Problem> Pull every line holding the word "constructor" from the data below and copy it.

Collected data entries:

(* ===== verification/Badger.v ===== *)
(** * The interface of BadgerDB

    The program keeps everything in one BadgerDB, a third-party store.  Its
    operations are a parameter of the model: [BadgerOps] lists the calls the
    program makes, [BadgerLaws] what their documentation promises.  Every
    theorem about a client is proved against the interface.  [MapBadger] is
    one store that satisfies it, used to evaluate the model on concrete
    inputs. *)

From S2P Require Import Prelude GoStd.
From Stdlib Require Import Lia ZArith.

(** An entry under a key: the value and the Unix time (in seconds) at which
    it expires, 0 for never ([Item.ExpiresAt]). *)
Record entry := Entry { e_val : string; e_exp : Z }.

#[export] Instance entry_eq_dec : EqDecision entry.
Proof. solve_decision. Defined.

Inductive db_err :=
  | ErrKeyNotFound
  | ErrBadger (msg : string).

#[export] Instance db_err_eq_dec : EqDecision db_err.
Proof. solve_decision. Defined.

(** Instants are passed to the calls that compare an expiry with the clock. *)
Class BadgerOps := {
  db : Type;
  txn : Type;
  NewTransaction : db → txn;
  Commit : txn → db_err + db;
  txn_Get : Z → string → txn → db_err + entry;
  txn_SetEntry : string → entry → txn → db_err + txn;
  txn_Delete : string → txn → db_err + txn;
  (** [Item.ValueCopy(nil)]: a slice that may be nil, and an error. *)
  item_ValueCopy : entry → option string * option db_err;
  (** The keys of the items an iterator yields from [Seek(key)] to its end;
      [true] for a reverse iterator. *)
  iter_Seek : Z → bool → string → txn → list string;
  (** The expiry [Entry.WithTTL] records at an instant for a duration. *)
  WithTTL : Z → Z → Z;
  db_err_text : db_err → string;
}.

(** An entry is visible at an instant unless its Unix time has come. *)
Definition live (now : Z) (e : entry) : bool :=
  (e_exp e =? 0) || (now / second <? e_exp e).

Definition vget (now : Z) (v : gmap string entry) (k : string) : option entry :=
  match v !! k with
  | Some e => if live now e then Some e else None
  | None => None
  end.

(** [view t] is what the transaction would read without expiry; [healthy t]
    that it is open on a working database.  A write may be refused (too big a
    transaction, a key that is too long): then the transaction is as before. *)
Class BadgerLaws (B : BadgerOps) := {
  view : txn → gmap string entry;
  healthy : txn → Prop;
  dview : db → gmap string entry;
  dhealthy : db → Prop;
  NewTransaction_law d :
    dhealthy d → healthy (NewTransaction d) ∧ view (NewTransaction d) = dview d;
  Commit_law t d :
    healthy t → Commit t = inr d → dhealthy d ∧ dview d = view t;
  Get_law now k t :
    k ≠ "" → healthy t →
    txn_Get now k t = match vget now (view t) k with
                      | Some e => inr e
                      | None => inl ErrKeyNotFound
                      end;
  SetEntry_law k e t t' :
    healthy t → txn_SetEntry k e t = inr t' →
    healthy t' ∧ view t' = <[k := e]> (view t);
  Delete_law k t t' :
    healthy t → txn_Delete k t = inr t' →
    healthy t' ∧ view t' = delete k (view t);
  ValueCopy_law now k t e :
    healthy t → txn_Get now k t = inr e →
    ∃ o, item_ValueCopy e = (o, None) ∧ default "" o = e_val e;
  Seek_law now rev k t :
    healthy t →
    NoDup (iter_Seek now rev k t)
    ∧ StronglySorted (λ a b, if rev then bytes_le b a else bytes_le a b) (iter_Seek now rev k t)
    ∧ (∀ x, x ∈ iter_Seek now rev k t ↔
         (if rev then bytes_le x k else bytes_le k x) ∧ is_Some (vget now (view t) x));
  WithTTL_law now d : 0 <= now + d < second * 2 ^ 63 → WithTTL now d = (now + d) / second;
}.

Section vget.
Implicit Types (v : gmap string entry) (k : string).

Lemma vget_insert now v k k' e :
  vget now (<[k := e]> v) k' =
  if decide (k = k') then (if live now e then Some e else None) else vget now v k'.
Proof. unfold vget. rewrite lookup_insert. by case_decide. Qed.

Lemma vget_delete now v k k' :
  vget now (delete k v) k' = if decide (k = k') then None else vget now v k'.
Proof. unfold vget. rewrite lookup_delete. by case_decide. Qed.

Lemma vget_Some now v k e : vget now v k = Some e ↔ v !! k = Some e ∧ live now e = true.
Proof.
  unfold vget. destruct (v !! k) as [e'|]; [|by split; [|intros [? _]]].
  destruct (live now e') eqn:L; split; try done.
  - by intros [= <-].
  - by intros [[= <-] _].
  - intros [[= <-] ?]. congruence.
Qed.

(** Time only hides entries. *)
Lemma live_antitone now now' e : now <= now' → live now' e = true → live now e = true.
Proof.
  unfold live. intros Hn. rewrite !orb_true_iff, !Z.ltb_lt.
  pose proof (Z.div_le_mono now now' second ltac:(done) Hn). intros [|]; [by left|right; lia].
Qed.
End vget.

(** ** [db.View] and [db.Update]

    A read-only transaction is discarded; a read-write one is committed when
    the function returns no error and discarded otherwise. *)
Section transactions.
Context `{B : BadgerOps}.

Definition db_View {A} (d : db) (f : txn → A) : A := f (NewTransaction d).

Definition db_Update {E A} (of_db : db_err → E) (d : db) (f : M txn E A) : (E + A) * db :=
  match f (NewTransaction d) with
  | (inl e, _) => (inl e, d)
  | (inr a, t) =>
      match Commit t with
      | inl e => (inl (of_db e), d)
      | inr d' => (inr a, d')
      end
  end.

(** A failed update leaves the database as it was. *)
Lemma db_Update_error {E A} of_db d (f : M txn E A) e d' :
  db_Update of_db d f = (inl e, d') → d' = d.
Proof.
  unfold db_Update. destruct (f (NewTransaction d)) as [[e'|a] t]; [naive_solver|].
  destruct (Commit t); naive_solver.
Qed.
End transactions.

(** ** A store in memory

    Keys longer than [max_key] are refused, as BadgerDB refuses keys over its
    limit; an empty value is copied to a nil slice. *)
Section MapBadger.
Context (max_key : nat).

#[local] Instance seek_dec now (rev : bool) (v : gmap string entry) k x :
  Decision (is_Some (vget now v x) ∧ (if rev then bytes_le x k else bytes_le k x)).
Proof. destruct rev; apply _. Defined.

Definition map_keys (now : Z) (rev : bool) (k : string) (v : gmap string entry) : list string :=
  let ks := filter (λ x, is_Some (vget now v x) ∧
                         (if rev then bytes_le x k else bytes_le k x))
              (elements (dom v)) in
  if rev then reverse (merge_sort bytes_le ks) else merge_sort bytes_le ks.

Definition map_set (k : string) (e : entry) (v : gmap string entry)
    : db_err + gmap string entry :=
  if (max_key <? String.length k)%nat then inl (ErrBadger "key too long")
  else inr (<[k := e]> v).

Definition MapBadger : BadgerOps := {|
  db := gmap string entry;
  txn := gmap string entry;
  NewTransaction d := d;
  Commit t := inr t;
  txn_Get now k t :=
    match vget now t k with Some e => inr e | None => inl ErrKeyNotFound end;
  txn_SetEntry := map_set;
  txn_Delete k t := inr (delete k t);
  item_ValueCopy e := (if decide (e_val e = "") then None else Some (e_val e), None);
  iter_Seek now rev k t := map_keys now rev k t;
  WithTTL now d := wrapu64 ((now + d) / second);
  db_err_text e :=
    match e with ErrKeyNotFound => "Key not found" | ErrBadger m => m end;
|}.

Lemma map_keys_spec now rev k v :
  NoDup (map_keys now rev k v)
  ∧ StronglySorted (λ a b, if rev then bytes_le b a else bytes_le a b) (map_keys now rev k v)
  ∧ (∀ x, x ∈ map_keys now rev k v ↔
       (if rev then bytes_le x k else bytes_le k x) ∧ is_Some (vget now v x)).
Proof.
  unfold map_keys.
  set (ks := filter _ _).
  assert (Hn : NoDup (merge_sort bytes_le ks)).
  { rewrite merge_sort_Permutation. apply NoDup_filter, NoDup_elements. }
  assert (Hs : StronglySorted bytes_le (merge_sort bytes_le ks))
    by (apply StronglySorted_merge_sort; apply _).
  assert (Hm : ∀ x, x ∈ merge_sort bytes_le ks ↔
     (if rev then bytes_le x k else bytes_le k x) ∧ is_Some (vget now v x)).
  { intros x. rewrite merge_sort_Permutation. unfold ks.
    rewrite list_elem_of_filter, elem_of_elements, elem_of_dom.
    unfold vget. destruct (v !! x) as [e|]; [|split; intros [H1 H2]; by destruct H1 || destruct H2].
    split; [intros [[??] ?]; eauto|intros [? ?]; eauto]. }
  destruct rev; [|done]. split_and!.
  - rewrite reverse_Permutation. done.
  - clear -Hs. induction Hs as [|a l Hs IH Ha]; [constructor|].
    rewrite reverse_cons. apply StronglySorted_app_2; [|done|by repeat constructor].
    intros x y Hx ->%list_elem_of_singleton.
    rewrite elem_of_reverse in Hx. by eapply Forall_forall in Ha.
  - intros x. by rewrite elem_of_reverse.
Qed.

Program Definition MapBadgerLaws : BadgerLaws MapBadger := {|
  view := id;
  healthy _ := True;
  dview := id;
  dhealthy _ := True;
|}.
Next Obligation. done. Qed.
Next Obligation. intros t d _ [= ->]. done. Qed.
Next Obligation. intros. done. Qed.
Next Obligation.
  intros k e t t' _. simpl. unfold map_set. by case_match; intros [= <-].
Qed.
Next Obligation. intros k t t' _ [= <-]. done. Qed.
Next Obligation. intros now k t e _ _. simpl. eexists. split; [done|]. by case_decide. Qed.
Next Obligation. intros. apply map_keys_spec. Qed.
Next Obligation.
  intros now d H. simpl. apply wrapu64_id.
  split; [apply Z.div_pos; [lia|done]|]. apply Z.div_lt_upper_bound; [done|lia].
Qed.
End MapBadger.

Solved problem>
  - clear -Hs. induction Hs as [|a l Hs IH Ha]; [constructor|].
    rewrite reverse_cons. apply StronglySorted_app_2; [|done|by repeat constructor].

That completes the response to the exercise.